Vernon was up and pacing from sofa to window. The rain had stopped: the dome of St. Paul's seemed to shine, rain washed or light washed.
Nell went on. “I don't think this Valerie Hobbs was the—what do you call it?—instigator.”
He turned and smiled. “The perp? Perpetrator?”
“Yes. I think she was in someone else's pay.”
“The bastard who grabbed you?”
She shook her head. The one who'd abducted her was not the one who'd paid repeated visits to her room in the night. “I never saw him again.”
Vernon sat down beside her. “Nell, can you think of any reason someone would think you're a danger to them?”
“Not beyond his assuming I saw him—”
Samantha walked in with several Fortnum's boxes.

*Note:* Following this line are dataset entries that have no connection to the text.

(* ===== verification/Completion.v ===== *)
(** * Every waiting job can be finished

    From any state that the system can reach, whatever crashes, outages and lost
    channels led there, there are steps after which every job that was waiting is
    finished: COMPLETED if its processing succeeds, DEAD_LETTERED with its attempts
    used up otherwise, and all other jobs are as they were. *)
From S2P Require Import Prelude Json Postgres Amqp Queueing Programs Effects Retry Worker Api Lifecycle Transactions Delivery System Processing RateLimiter Http Sample Safety Handling Dispatch Pipeline Progress.
#[local] Open Scope stdpp_scope.

Section moves.
Context `{Pg} {B : Type} `{Serving B}.
Implicit Types w : world B.
Implicit Types s : sys B.

(** ** The queues of a reachable state are clean *)

Lemma handle_moves c o w x w' :
  (forall ex rk m, o = Publish ex rk m -> orderly ex rk m = true) ->
  handle c o w = (x, w') -> queue_move (w_broker w) (w_broker w').
Proof.
  intros Ho Hh. unfold handle in Hh.
  assert (forall a w1, effect c o w = Ok (a, w1) -> queue_move (w_broker w) (w_broker w1)) as Heff.
  { intros a w1 He. destruct o; simpl in He; try (by injection He as _ <-; apply move_none).
    - destruct (exec _ _ _) as [[]|]; [|done]. injection He as _ <-. apply move_none.
    - destruct (exec _ _ _) as [[]|]; [|done]. injection He as _ <-. apply move_none.
    - injection He as _ <-. destruct (w_tx w); apply move_none.
    - injection He as _ <-. unfold rolled_back. destruct (w_tx w); apply move_none.
    - injection He as _ <-. destruct (ch_stored c); [|apply move_none]. by apply move_publish, Ho.
    - destruct (w_unacked w !! tag); [|done]. injection He as _ <-. apply move_none.
    - destruct (w_unacked w !! tag); [|done]. injection He as _ <-. destruct requeue; [apply move_requeue|apply move_none]. }
  destruct (effect c o w) as [[a w1]|e] eqn:He.
  - specialize (Heff a w1 eq_refl). destruct (ch_fault c) as [[executed e]|], (infallible o);
      injection Hh as <- <-; try exact Heff.
    simpl. destruct (carried_out executed o); [exact Heff|apply move_none].
  - destruct (ch_fault c) as [[executed e']|], (infallible o); injection Hh as <- <-;
      try apply move_none. simpl. destruct (carried_out executed o); apply move_none.
Qed.

Lemma step_moves cl s s' γ spent :
  inv cl s γ spent -> step cl s s' ->
  queue_move (w_broker (s_world s)) (w_broker (s_world s')).
Proof.
  intros Hinv. destruct 1 as [s t m b sync Hf He Hb|s t text o k c x w' Ht Hc Hh|s t Hf
    |s t o k c x w' Ht Hc Hh|s input cs r w' cs' Hcs Hrun|s id cs r w' cs' Hcs Hrun
    |s b Hb|s t p Ht|s t Hcl]; simpl.
  - by eapply move_take.
  - eapply handle_moves; [|exact Hh]. intros ex rk m ->.
    by destruct (inv_procs _ _ _ _ Hinv t _ Ht) as (g & _ & [Hp _] & _).
  - constructor.
  - eapply handle_moves; [|exact Hh]. intros ex rk m ->.
    by destruct (inv_procs _ _ _ _ Hinv t _ Ht) as (D & _ & [Hp _]).
  - pose proof (wp_run _ _ _ _ _ Hcs (wp_createJob input _ (inv_tx _ _ _ _ Hinv))) as Hwp.
    rewrite Hrun in Hwp. destruct Hwp as (_ & (-> & _) & _). constructor.
  - pose proof (wp_run _ _ _ _ _ Hcs
      (wp_claimReplay id _ (inv_tx _ _ _ _ Hinv) (inv_wf _ _ _ _ Hinv))) as Hwp.
    rewrite Hrun in Hwp. destruct Hwp as (_ & (-> & _) & _). constructor.
  - by apply move_internal.
  - unfold return_delivery. destruct (w_unacked (s_world s) !! t); simpl; constructor.
  - unfold return_delivery. destruct (w_unacked (s_world s) !! t); simpl; constructor.
Qed.

Lemma reachable_clean cl s : reachable cl s -> clean (w_broker (s_world s)).
Proof.
  revert s. apply rtc_ind_r.
  - apply clean_declared.
  - intros s1 s2 Hr Hstep IH. destruct (reachable_inv _ _ Hr) as (γ & spent & Hinv).
    eapply clean_move; [exact IH|]. by eapply step_moves.
Qed.

(** ** The broker serves, as steps of the system *)

Lemma serves_steps cl s b :
  rtc serves (w_broker (s_world s)) b ->
  exists s', rtc (step cl) s s' /\ w_broker (s_world s') = b /\ w_db (s_world s') = w_db (s_world s).
Proof.
  remember (w_broker (s_world s)) as b0 eqn:Hb0. intros Hs. revert s Hb0.
  induction Hs as [b0|b0 b1 b2 Hb _ IH]; intros s ->; [by exists s|].
  assert (exists s1, step cl s s1 /\ w_broker (s_world s1) = b1
    /\ w_db (s_world s1) = w_db (s_world s)) as (s1 & Hstep & Hb1 & Hd1).
  { destruct Hb as [Hi|(m & He & Ht)].
    - eexists. split; [by apply step_broker|]. done.
    - destruct (fresh_tag_exists s) as [t Hf].
      eexists. split; [by eapply (step_deliver true cl s t m b1 0)|]. done. }
  destruct (IH s1) as (s' & Hs' & Hb' & Hd'); [done|].
  exists s'. split; [by eapply rtc_l|]. by rewrite Hd', Hd1.
Qed.

Lemma reachable_steps cl s s' : reachable cl s -> rtc (step cl) s s' -> reachable cl s'.
Proof. unfold reachable. intros. by etrans. Qed.

(** ** One delivery of the job *)

(** The broker holds a message about the job. *)
Definition announced_job (u : string) s : Prop :=
  exists text, held (w_broker (s_world s)) text /\ text_job text = Some u.

Lemma processed_once cl s u j :
  reachable cl s -> jobs (w_db (s_world s)) !! u = Some j -> waiting false j = true ->
  j_total_attempt_count j + 1 <= INT4_MAX -> announced_job u s ->
  exists s' t, rtc (step cl) s s'
    /\ jobs (w_db (s_world s')) = <[u := job_after (job_outcome j) t j]> (jobs (w_db (s_world s)))
    /\ (outcome_status (job_outcome j) = RETRYING -> announced_job u s').
Proof.
  intros Hr Hj Hw Htot (text & Hheld & Htext).
  destruct (reachable_inv _ _ Hr) as (γ & spent & Hinv).
  destruct (wf_jobs _ (inv_wf _ _ _ _ Hinv) u j Hj) as [_ Hcan Hatt _ _ _].
  destruct (held_handed_out _ _ (inv_topology _ _ _ _ Hinv) (reachable_clean _ _ Hr) Hheld)
    as (b1 & b2 & m & Hserves & Htake & Hm & Hexp).
  destruct (serves_steps cl s b1 Hserves) as (s1 & Hs1 & Hb1 & Hd1).
  destruct (fresh_tag_exists s1) as [t Hf]. rewrite <- Hb1 in Htake.
  pose proof Htext as Hjob. unfold text_job, message_param in Htext.
  destruct (JSON_parse text) as [content|] eqn:Hparse; [|done]. simpl in Htext.
  destruct (message_job_id content) as [jobId|e] eqn:Hid; [|done].
  set (w1 := with_unacked (<[t := m]> (w_unacked (s_world s1))) (with_broker b2 (s_world s1))).
  assert (wp (healthy 0 0) (on_message 0 (Some (t, m_content m)))
    (fun r w' => r = Ok tt /\ delivered 0 0 t jobId u j w1 w') w1) as Hwp.
  { apply wp_healthy_on_message with (content := content); try done; try lia.
    - by rewrite Hm.
    - simpl. by rewrite Hd1.
    - unfold waiting in Hw. unfold claimable. simpl in Hw. by rewrite Hw.
    - simpl. rewrite lookup_insert_eq. by eexists. }
  apply (wp_run _ _ _ _ _ (healthy_calm 0 u)) in Hwp.
  destruct (run _ _ _) as [[r w'] cs'] eqn:Hrun. destruct Hwp as (-> & t' & _ & Hd & Hb & _).
  exists (mkSys w' (<[t := Handler (m_content m) (ended (Ok tt))]> (s_procs s1))), t'.
  split; [|split].
  - etrans; [exact Hs1|]. eapply steps_delivery with (cs := fun _ => calm 0 u);
      [done|done|exact Htake|by intros _; split|exact Hrun].
  - simpl. rewrite Hd. simpl. by rewrite Hd1.
  - destruct (job_outcome j) as [|ms err|err]; simpl; [done| |done]. intros _.
    exists (job_message jobId). simpl in Hb. split.
    + simpl. rewrite Hb. apply (held_published _ _ _ (mkMessage _ _ _)); [|by right].
      eapply take_topology; [exact Htake|].
      destruct (reachable_inv cl s1) as (γ1 & spent1 & Hinv1); [by eapply reachable_steps|].
      exact (inv_topology _ _ _ _ Hinv1).
    + rewrite (text_job_message (pg_param jobId) jobId); [done|done|].
      intros v ->. apply (get_prop_wf "jobId" content); [by eapply JSON_parse_wf|].
      destruct content; simplify_eq/=; done.
Qed.

(** ** Delivery after delivery *)

(** What a job is in the end, for the number of attempts that it has left. *)
Definition finished (j j' : Job) : Prop :=
  j_status j' = match job_verdict j with Succeeds => COMPLETED | _ => DEAD_LETTERED end
  /\ j_attempt_count j' = match job_verdict j with
                          | Fails _ => Z.max (j_attempt_count j + 1) (j_max_attempts j)
                          | _ => j_attempt_count j + 1
                          end
  /\ j_payload j' = j_payload j /\ j_type j' = j_type j.

Definition attempts_left (j : Job) : Z := Z.max 1 (j_max_attempts j - j_attempt_count j).

(** An attempt either finishes the job, or leaves one attempt less. *)
Lemma attempt_outcome j t :
  (outcome_status (job_outcome j) <> RETRYING /\ finished j (job_after (job_outcome j) t j))
  \/ (outcome_status (job_outcome j) = RETRYING
      /\ j_attempt_count j + 1 < j_max_attempts j
      /\ forall j', finished (job_after (job_outcome j) t j) j' -> finished j j').
Proof.
  unfold finished, job_outcome.
  assert (forall o, job_verdict (job_after o t j) = job_verdict j) as Hv by done.
  setoid_rewrite Hv. destruct (job_verdict j) as [|err|err]; cbn [decide_outcome].
  - left. by split.
  - destruct (Z.leb_spec (j_max_attempts j) (j_attempt_count j + 1)).
    + left. split; [done|]. split; [done|]. split; [simpl; lia|done].
    + right. split; [done|]. split; [lia|]. intros j' (Hs & Ha & Hp & Ht).
      split; [done|]. split; [simpl in Ha; lia|done].
  - left. by split.
Qed.

Lemma attempts_finish cl u n s j :
  reachable cl s -> jobs (w_db (s_world s)) !! u = Some j -> waiting false j = true ->
  j_total_attempt_count j + attempts_left j <= INT4_MAX -> announced_job u s ->
  j_max_attempts j - j_attempt_count j <= Z.of_nat n ->
  exists s' j', rtc (step cl) s s'
    /\ jobs (w_db (s_world s')) = <[u := j']> (jobs (w_db (s_world s))) /\ finished j j'.
Proof.
  revert s j. induction n as [|n IH]; intros s j Hr Hj Hw Htot Hann Hn;
    destruct (processed_once cl s u j) as (s1 & t & Hs1 & Hj1 & Hann1); try done;
    try (unfold attempts_left in Htot; lia);
    destruct (attempt_outcome j t) as [[_ Hfin]|(Hret & Hlt & Hfin)];
    try (by exists s1, (job_after (job_outcome j) t j)); [lia|].
  set (j1 := job_after (job_outcome j) t j) in *.
  destruct (IH s1 j1) as (s2 & j2 & Hs2 & Hj2 & Hfin2).
  - by eapply reachable_steps.
  - by rewrite Hj1, lookup_insert_eq.
  - unfold waiting, has_status. simpl. by rewrite Hret.
  - unfold attempts_left in *. simpl. lia.
  - by apply Hann1.
  - simpl. lia.
  - exists s2, j2. split; [by etrans|]. split; [|by apply Hfin].
    by rewrite Hj2, Hj1, insert_insert_eq.
Qed.

(** A waiting job can be finished, with the others as they are. *)
Lemma waiting_job_finishes cl s u j :
  reachable cl s -> jobs (w_db (s_world s)) !! u = Some j -> waiting cl j = true ->
  j_total_attempt_count j + attempts_left j <= INT4_MAX ->
  exists s' j', rtc (step cl) s s'
    /\ jobs (w_db (s_world s')) = <[u := j']> (jobs (w_db (s_world s))) /\ finished j j'.
Proof.
  intros Hr Hj Hw Htot.
  destruct (waiting_held _ _ _ _ Hr Hj Hw) as (s1 & text & Hs1 & Hjobs & Hh & Ht).
  destruct (attempts_finish cl u (Z.to_nat (j_max_attempts j - j_attempt_count j)) s1 j)
    as (s' & j' & Hs' & Hj' & Hfin); try done; try lia.
  - by eapply reachable_steps.
  - by rewrite Hjobs.
  - by eapply waiting_any.
  - by exists text.
  - exists s', j'. split; [by etrans|]. by rewrite Hj', Hjobs.
Qed.

(** ** All of them *)

Lemma listed_jobs_finish cl l s :
  reachable cl s -> NoDup l ->
  (forall u, u ∈ l -> exists j, jobs (w_db (s_world s)) !! u = Some j /\ waiting cl j = true
     /\ j_total_attempt_count j + attempts_left j <= INT4_MAX) ->
  exists s', rtc (step cl) s s' /\ forall u,
    if decide (u ∈ l)
    then exists j j', jobs (w_db (s_world s)) !! u = Some j
                   /\ jobs (w_db (s_world s')) !! u = Some j' /\ finished j j'
    else jobs (w_db (s_world s')) !! u = jobs (w_db (s_world s)) !! u.
Proof.
  intros Hr Hnd. revert s Hr. induction Hnd as [|u l Hu Hnd IH]; intros s Hr Hl.
  { exists s. split; [done|]. intros u. by rewrite decide_False by apply not_elem_of_nil. }
  destruct (Hl u) as (j & Hj & Hw & Htot); [left|].
  destruct (waiting_job_finishes cl s u j) as (s1 & j1 & Hs1 & Hj1 & Hfin); try done.
  destruct (IH s1) as (s2 & Hs2 & H2).
  { by eapply reachable_steps. }
  { intros v Hv. rewrite Hj1, lookup_insert_ne by (by intros ->). apply Hl. by right. }
  exists s2. split; [by etrans|]. intros v. specialize (H2 v). rewrite Hj1 in H2.
  destruct (decide (v ∈ u :: l)) as [Hin|Hnot]; destruct (decide (v ∈ l)) as [Hv|Hv].
  - by rewrite lookup_insert_ne in H2 by (by intros ->).
  - apply elem_of_cons in Hin as [->|]; [|done]. rewrite lookup_insert_eq in H2. by exists j, j1.
  - destruct Hnot. by right.
  - rewrite lookup_insert_ne in H2; [done|]. intros ->. destruct Hnot. left.
Qed.

(** C3: whatever has happened, every waiting job can be finished.  As long as the
    broker stores what a channel accepted (there are no publisher confirms), from
    every reachable state, through whatever crashes, outages and lost channels,
    there are steps of the system after which each job that was QUEUED (or RETRYING, as
    long as no channel is lost under a running handler) is COMPLETED if its
    processing succeeds and DEAD_LETTERED otherwise, after as many attempts as
    its verdict asks for, and all other jobs are as they were. *)
Theorem waiting_jobs_can_finish closures s :
  reachable_in true closures s ->
  (forall u j, jobs (w_db (s_world s)) !! u = Some j -> waiting closures j = true ->
     j_total_attempt_count j + attempts_left j <= INT4_MAX) ->
  exists s', rtc (step_in true closures) s s' /\ forall u,
    option_Forall2 (fun j j' => if waiting closures j then finished j j' else j' = j)
      (jobs (w_db (s_world s)) !! u) (jobs (w_db (s_world s')) !! u).
Proof.
  intros Hr Htot. set (m := jobs (w_db (s_world s))) in *.
  set (l := elements (dom (filter (fun '(_, j) => waiting closures j = true) m))).
  assert (forall u, u ∈ l <-> exists j, m !! u = Some j /\ waiting closures j = true) as Hl.
  { intros u. unfold l. rewrite elem_of_elements, elem_of_dom. split.
    - intros (j & [Hj Hw]%map_lookup_filter_Some). by exists j.
    - intros (j & Hj & Hw). exists j. by apply map_lookup_filter_Some. }
  destruct (listed_jobs_finish closures l s Hr (NoDup_elements _)) as (s' & Hs' & Hjobs).
  { intros u (j & Hj & Hw)%Hl. exists j. by eauto. }
  exists s'. split; [done|]. intros u. specialize (Hjobs u). fold m in Hjobs.
  destruct (decide (u ∈ l)) as [Hin|Hnot].
  - destruct Hjobs as (j & j' & Hj & -> & Hfin). apply Hl in Hin as (? & Hj0 & Hw).
    rewrite Hj in *. injection Hj0 as <-. constructor. by rewrite Hw.
  - rewrite Hjobs. destruct (m !! u) as [j|] eqn:Hj; constructor.
    destruct (waiting closures j) eqn:Hw; [|done]. destruct Hnot. apply Hl. by exists j.
Qed.
End moves.

(** ** The property, on a concrete state *)

(** A job was just created; its event is pending. *)
Lemma waiting_jobs_can_finish_witness :
  let s := state_created sample_input in
  exists j s' j', jobs (w_db (s_world s)) !! uuid_a = Some j
    /\ waiting true j = true /\ rtc (step true) s s'
    /\ jobs (w_db (s_world s')) !! uuid_a = Some j' /\ finished j j'.
Proof.
  set (s := state_created sample_input).
  destruct (jobs (w_db (s_world s)) !! uuid_a) as [j0|] eqn:Hj0; [|vm_compute in Hj0; discriminate Hj0].
  destruct (waiting_jobs_can_finish true s) as (s' & Hs' & Hall).
  - apply reach_created.
  - intros u j Hj _. assert (map_to_list (jobs (w_db (s_world s))) = [(uuid_a, j0)]) as Hl.
    { vm_compute in Hj0. injection Hj0 as <-. vm_compute. reflexivity. }
    apply elem_of_map_to_list in Hj. rewrite Hl in Hj. apply list_elem_of_singleton in Hj.
    injection Hj as -> ->. vm_compute in Hj0. injection Hj0 as <-. vm_compute. discriminate.
  - specialize (Hall uuid_a). rewrite Hj0 in Hall.
    assert (waiting true j0 = true) as Hw by (vm_compute in Hj0; injection Hj0 as <-; reflexivity).
    inversion Hall as [? j' Hfin Hx Hj'|]. subst. rewrite Hw in Hfin.
    exists j0, s', j'. split; [exact Hj0|]. split; [exact Hw|]. split; [exact Hs'|].
    split; [exact (eq_sym Hj')|exact Hfin].
Defined.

She set them beside Nell, saying, “It's the only dependable place to shop.”
Nell thanked Samantha, thanked both of them, for going to all this trouble.
“Trouble?” said Vernon. “Is there a woman alive who'd rather type than shop? She enjoyed doing it.”
Samantha stuck out her tongue. She enjoyed doing that, too.
The boxes open, Nell pulled out a white silk shirt, Calvin Klein jeans, a blue and brown Harris tweed jacket and a black velvet skirt. Nell pronounced them all beautiful. “I'll get dressed.”
“Good. We'll go to dinner.”
Samantha asked, “Where, Aubergine? Did you make a reservation?”
“No, but I've got the maître d' in a hedge fund that's making him enough money he can retire. He's thirty-one, so he's pleased.” To Nell he said, “Had you planned on overnight digs? You can stay with me. I've got three bedrooms and I'm your stepbrother.” He smiled.
“Oh, my,” said Samantha. “I can see a clever defense attorney mounting that as an argument against the possibility of sexual misconduct.” She said to Nell, “Listen, don't worry on that score. He's about as romantic as a rise in interest rates.”
“You'd know, would you?”
Samantha laughed, said good night and headed for the door. Vernon watched her go, smiling. She really was worth her weight in gold securities.
THIRTY-FIVE
V
ernon poured himself a finger of whiskey and went over to the mirror, waiting for Nell. In the time she'd been here, a gloomy afternoon had changed to an iridescent evening. The lights of streets and buildings and houses glittered; St. Paul's dome was bathed in moonlight, and he wondered, How could a day that started as woefully as this one end up the way it had?
“Everything fits,” said Nell behind him, adjusting items that needed none, buttoning a button on the Harris tweed jacket and then unbuttoning it, the same with the white silk blouse. “Even the shoes.” She held up a foot. She smiled. Actually, she beamed.
To Vernon she looked not only happy but also gorgeous. “Perfect” was all he said.
“I'll bet this is a good restaurant.”
“Would I take you anywhere else?”
“No. But there's probably a dress code.” She looked unsophisticated and uncertain.
“They always hand me a tie at the door. Listen, if the cut of that coat can't get you in, we don't want to go. Come on.”